[Saved data entries]
★ ★ ★ ★
Lemma null_counts_not_na d : Forall (fun v => isna v = false) (null_counts d).
Proof. unfold null_counts. apply Forall_forall. by intros v (r & -> & _)%list_elem_of_fmap. Qed.

Lemma null_counts_length d : length (null_counts d) = length (rows d).
Proof. apply length_map. Qed.
Lemma flags_of_length dup : length (flags_of dup) = length dup.
Proof. apply length_map. Qed.

Lemma flagged_frame_settled self fd fd' :
  wf_frame fd = true → columns fd ≠ [] →
  "duplicates" ∉ columns fd → "null" ∉ columns fd →
  unique_identifiers self ⊆ columns fd →
  flagged_frame self fd = Ok fd' → flagged_frame self fd' = Ok fd'.
Proof.
  intros Hwf Hne Hnd Hnn Hsub. unfold flagged_frame.
  assert (col_pos "duplicates" (columns fd) = None) as Hpd by (by apply col_pos_None).
  assert (col_pos "null" (columns fd) = None) as Hpn by (by apply col_pos_None).
  destruct (bool_decide ("duplicates" ∈ methods self)) eqn:Hd;
    destruct (bool_decide ("null" ∈ methods self)) eqn:Hn.
  - destruct (duplicated (unique_identifiers self) fd) as [dup|e] eqn:Hdup; [|done].
    simpl. intros [= <-].
    set (fd1 := set_column "duplicates" (flags_of dup) fd).
    pose proof (set_column_wf "duplicates" (flags_of dup) fd Hwf) as Hwf1. fold fd1 in Hwf1.
    destruct (set_column_new "duplicates" (flags_of dup) fd Hpd) as [Hc1 _]. fold fd1 in Hc1.
    assert (col_pos "null" (columns fd1) = None) as Hpn1.
    { apply col_pos_None. rewrite Hc1.
      intros [?|[=]%list_elem_of_singleton]%elem_of_app. done. }
    assert (length (flags_of dup) = length (rows fd)) as Hlen
      by (rewrite flags_of_length; by eapply duplicated_length).
    assert (column "duplicates" fd1 = Some (flags_of dup)) as Hcd
      by (by apply column_set_column_new).
    set (fd2 := set_column "null" (null_counts fd1) fd1).
    assert (duplicated (unique_identifiers self) fd2 = Ok dup) as ->.
    { unfold fd2. rewrite duplicated_set_column_new; [| done | | by apply col_pos_None |].
      - unfold fd1. by rewrite duplicated_set_column_new.
      - rewrite Hc1. by destruct (columns fd).
      - intros c Hc. rewrite Hc1. apply elem_of_app. left. by apply Hsub. }
    simpl.
    assert (set_column "duplicates" (flags_of dup) fd2 = fd2) as ->.
    { apply set_column_same. unfold fd2.
      by rewrite column_set_column_new_other. }
    f_equal. unfold fd2 at 1.
    rewrite null_counts_set_column_new;
      [| done | apply null_counts_length | apply null_counts_not_na].
    apply set_column_same. unfold fd2.
    apply column_set_column_new; [done | done | apply null_counts_length].
  - destruct (duplicated (unique_identifiers self) fd) as [dup|e] eqn:Hdup; [|done].
    simpl. intros [= <-].
    rewrite duplicated_set_column_new by done. rewrite Hdup. simpl. f_equal.
    apply set_column_same. apply column_set_column_new; [done | done |].
    rewrite flags_of_length. by eapply duplicated_length.
  - simpl. intros [= <-]. f_equal.
    rewrite null_counts_set_column_new;
      [| done | apply null_counts_length | apply null_counts_not_na].
    apply set_column_same.
    apply column_set_column_new; [done | done | apply null_counts_length].
  - simpl. by intros [= <-].
Qed.

Lemma flag_internal_inv self h fd sd fl self1 h1 :
  h !! flagged self = Some fd → h !! df self = Some sd →
  flag self ArgNone h = (Ok (fl, self1), h1) →
  columns fd ≠ [] ∧ fl = flagged self ∧ self1 = self ∧
  ∃ fd', flagged_frame self fd = Ok fd' ∧ h1 = <[flagged self := fd']> h.
Proof.
  intros Hf Hs Hflag.
  assert (columns fd ≠ []) as Hne.
  { intros E. revert Hflag.
    unfold flag, __self_or_none__, bind, ret, deref, lift. rewrite Hf.
    unfold Pandas.describe. simpl. by rewrite E. }
  split; [done|].
  destruct (flagged_frame self fd) as [fd'|e] eqn:Hfl.
  - destruct (flag_ok self ArgNone h fd sd fd' Hf Hs Hne Hfl) as (self' & h' & H & -> & ->).
    rewrite H in Hflag. simpl in Hflag. injection Hflag as <- <- <-.
    split; [done|]. split; [by destruct self|]. by exists fd'.
  - rewrite (flag_err self ArgNone h fd sd e Hf Hs Hne Hfl) in Hflag. done.
Qed.

(** X8: When the instance's flagged table has distinct column labels,
    carries the identifier columns and has no column named [duplicates]
    or [null] of its own, flagging it a second time changes nothing:
    after a first [flag()] that returned, a second [flag()] returns the
    same object and leaves every table as the first call left it. *)
Theorem flag_twice_changes_nothing self h fd sd fl self1 h1 :
  h !! flagged self = Some fd → h !! df self = Some sd →
  wf_frame fd = true →
  "duplicates" ∉ columns fd → "null" ∉ columns fd →
  unique_identifiers self ⊆ columns fd →
  flag self ArgNone h = (Ok (fl, self1), h1) →
  flag self1 ArgNone h1 = (Ok (fl, self1), h1).
Proof.
  intros Hf Hs Hwf Hnd Hnn Hsub Hflag.
  destruct (flag_internal_inv _ _ _ _ _ _ _ Hf Hs Hflag)
    as (Hcols & -> & -> & fd' & Hfl & ->).
  assert (flagged self < length h)%nat as Hlt by (by eapply lookup_lt_Some).
  assert (<[flagged self := fd']> h !! flagged self = Some fd') as Hf'
    by (by apply list_lookup_insert_eq).
  assert (∃ sd', <[flagged self := fd']> h !! df self = Some sd') as [sd' Hs'].
  { destruct (decide (df self = flagged self)) as [->|Hne]; [by exists fd'|].
    exists sd. by rewrite list_lookup_insert_ne. }
  assert (columns fd' ≠ []) as Hcols'.
  { revert Hfl. unfold flagged_frame.
    destruct (bool_decide ("duplicates" ∈ methods self)),
             (bool_decide ("null" ∈ methods self));
      try destruct (duplicated _ fd); simpl; try done; intros [= <-]; try done;
      unfold set_column; repeat (destruct (col_pos _ _); simpl);
      try done; by destruct (columns fd). }
  pose proof (flagged_frame_settled _ _ _ Hwf Hcols Hnd Hnn Hsub Hfl) as Hfl'.
  destruct (flag_ok self ArgNone _ fd' sd' fd' Hf' Hs' Hcols' Hfl')
    as (self' & h' & H & -> & ->).
  rewrite H. simpl. f_equal; [f_equal; f_equal; by destruct self|].
  by rewrite list_insert_insert_eq.
Qed.

(** X8 at a concrete input. *)
Lemma flag_twice_changes_nothing_witness :
  flag (instance_with ["x"]) ArgNone
    [two_rows;
     mkDataFrame ["id"; "x"; "duplicates"; "null"]
       [mkRow 0 [VStr "a"; VStr "p"; VInt 0; VInt 0];
        mkRow 1 [VStr "b"; VStr "q"; VInt 0; VInt 0]]]
  = (Ok (1%nat, instance_with ["x"]),
     [two_rows;
      mkDataFrame ["id"; "x"; "duplicates"; "null"]
        [mkRow 0 [VStr "a"; VStr "p"; VInt 0; VInt 0];
         mkRow 1 [VStr "b"; VStr "q"; VInt 0; VInt 0]]]).
Proof.
  apply (flag_twice_changes_nothing (instance_with ["x"]) [two_rows; two_rows]
           two_rows two_rows).
  - reflexivity.
  - reflexivity.
  - vm_compute. reflexivity.
  - intros H%list_elem_of_In. simpl in H. intuition discriminate.
  - intros H%list_elem_of_In. simpl in H. intuition discriminate.
  - intros c Hc%list_elem_of_In. apply list_elem_of_In. simpl in *. tauto.
  - vm_compute. reflexivity.
Defined.
Lemma append_row_columns_general fd labels :
  description_columns (append_row (counts fd) labels)
  = columns fd ++ filter (fun c => c ∉ columns fd) labels.
Proof.
  unfold append_row, description_columns. rewrite map_app, map_map. simpl.
  rewrite map_id. fold (description_columns (counts fd)).
  by rewrite description_columns_counts.
Qed.

Lemma loc_count_app_l c (l1 l2 : Description) :
  c ∈ description_columns l1 → loc_count c (l1 ++ l2) = loc_count c l1.
Proof.
  unfold description_columns.
  induction l1 as [|[c1 n1] l1 IH]; simpl; [by intros ?%not_elem_of_nil|].
  destruct (String.eqb_spec c c1) as [->|Hne]; [done|].
  intros [?|?]%elem_of_cons; [done | by apply IH].
Qed.

Lemma loc_count_app_r c (l1 l2 : Description) :
  c ∉ description_columns l1 → loc_count c (l1 ++ l2) = loc_count c l2.
Proof.
  unfold description_columns.
  induction l1 as [|[c1 n1] l1 IH]; simpl; [done|].
  intros [Hne Hc]%not_elem_of_cons.
  destruct (String.eqb_spec c c1) as [->|_]; [done | by apply IH].
Qed.

Lemma loc_count_all_none c (l : list string) :
  loc_count c (map (fun c => (c, None)) l) = None.
Proof. induction l as [|x l IH]; simpl; [done|]. by destruct (String.eqb c x). Qed.

(** X9: On tables with distinct column labels, [describe] returns, for
    every column of the described table, its number of non-null cells;
    the columns of the instance's table that the described table lacks
    are listed after them, in the order they have in the instance's
    table, with no count.  The instance's description is replaced only
    when no dataframe is given, and no existing table is changed. *)
Theorem describe_reports_non_null_counts self a h fd sd :
  target self a h = Some fd → h !! df self = Some sd →
  wf_frame fd = true → wf_frame sd = true → columns fd ≠ [] →
  ∃ desc self',
    describe self a h = (Ok (desc, self'), (resolved self a h fd).2) ∧
    description_columns desc
    = columns fd ++ filter (fun c => c ∉ columns fd) (columns sd) ∧
    (∀ c, c ∈ columns fd → loc_count c desc = Some (non_null_count c fd)) ∧
    (∀ c, c ∈ columns sd → c ∉ columns fd → loc_count c desc = None) ∧
    description self' = (if is_none a then desc else description self) ∧
    flagged self' = flagged self ∧ df self' = df self ∧
    objects_kept h (resolved self a h fd).2.
Proof.
  intros Ht Hs _ _ Hne. unfold describe, bind.
  rewrite (self_or_none_ok _ _ _ _ _ Ht Hs Hne). unfold ret.
  eexists _, _. split; [reflexivity|].
  split; [apply append_row_columns_general|]. split; [|split; [|split; [|split; [|split]]]].
  - intros c Hc. unfold append_row.
    rewrite loc_count_app_l by (by rewrite description_columns_counts).
    unfold counts.
    rewrite (loc_count_map (fun c => Some (count_of c (replace fd)))) by done.
    by rewrite count_of_replace.
  - intros c _ Hc. unfold append_row.
    rewrite loc_count_app_r by (by rewrite description_columns_counts).
    apply loc_count_all_none.
  - by destruct a.
  - by destruct a.
  - by destruct a.
  - intros r0 d0. apply resolved_frame.
Qed.

(** X9 at an instance over [three_columns], describing [only_ids]. *)
Lemma describe_reports_non_null_counts_witness :
  ∃ desc self',
    describe (instance_with ["z"; "x"]) (ArgDataFrame 2)
      [three_columns; three_columns; only_ids]
    = (Ok (desc, self'), [three_columns; three_columns; only_ids; only_ids]) ∧
    description_columns desc
    = columns only_ids ++ filter (fun c => c ∉ columns only_ids) (columns three_columns) ∧
    (∀ c, c ∈ columns only_ids → loc_count c desc = Some (non_null_count c only_ids)) ∧
    (∀ c, c ∈ columns three_columns → c ∉ columns only_ids → loc_count c desc = None) ∧
    description self' = description (instance_with ["z"; "x"]) ∧
    flagged self' = 1%nat ∧ df self' = 0%nat ∧
    objects_kept [three_columns; three_columns; only_ids]
      [three_columns; three_columns; only_ids; only_ids].
Proof.
  apply (describe_reports_non_null_counts (instance_with ["z"; "x"]) (ArgDataFrame 2)
           [three_columns; three_columns; only_ids] only_ids three_columns).
  - reflexivity.
  - reflexivity.
  - vm_compute. reflexivity.
  - vm_compute. reflexivity.
  - discriminate.
Defined.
★ ★ ★ ★
Exercise:
Find and copy each line above that includes the string "mkRow".

Answer space:
       [mkRow 0 [VStr "a"; VStr "p"; VInt 0; VInt 0];
        mkRow 1 [VStr "b"; VStr "q"; VInt 0; VInt 0]]]
        [mkRow 0 [VStr "a"; VStr "p"; VInt 0; VInt 0];
         mkRow 1 [VStr "b"; VStr "q"; VInt 0; VInt 0]]]).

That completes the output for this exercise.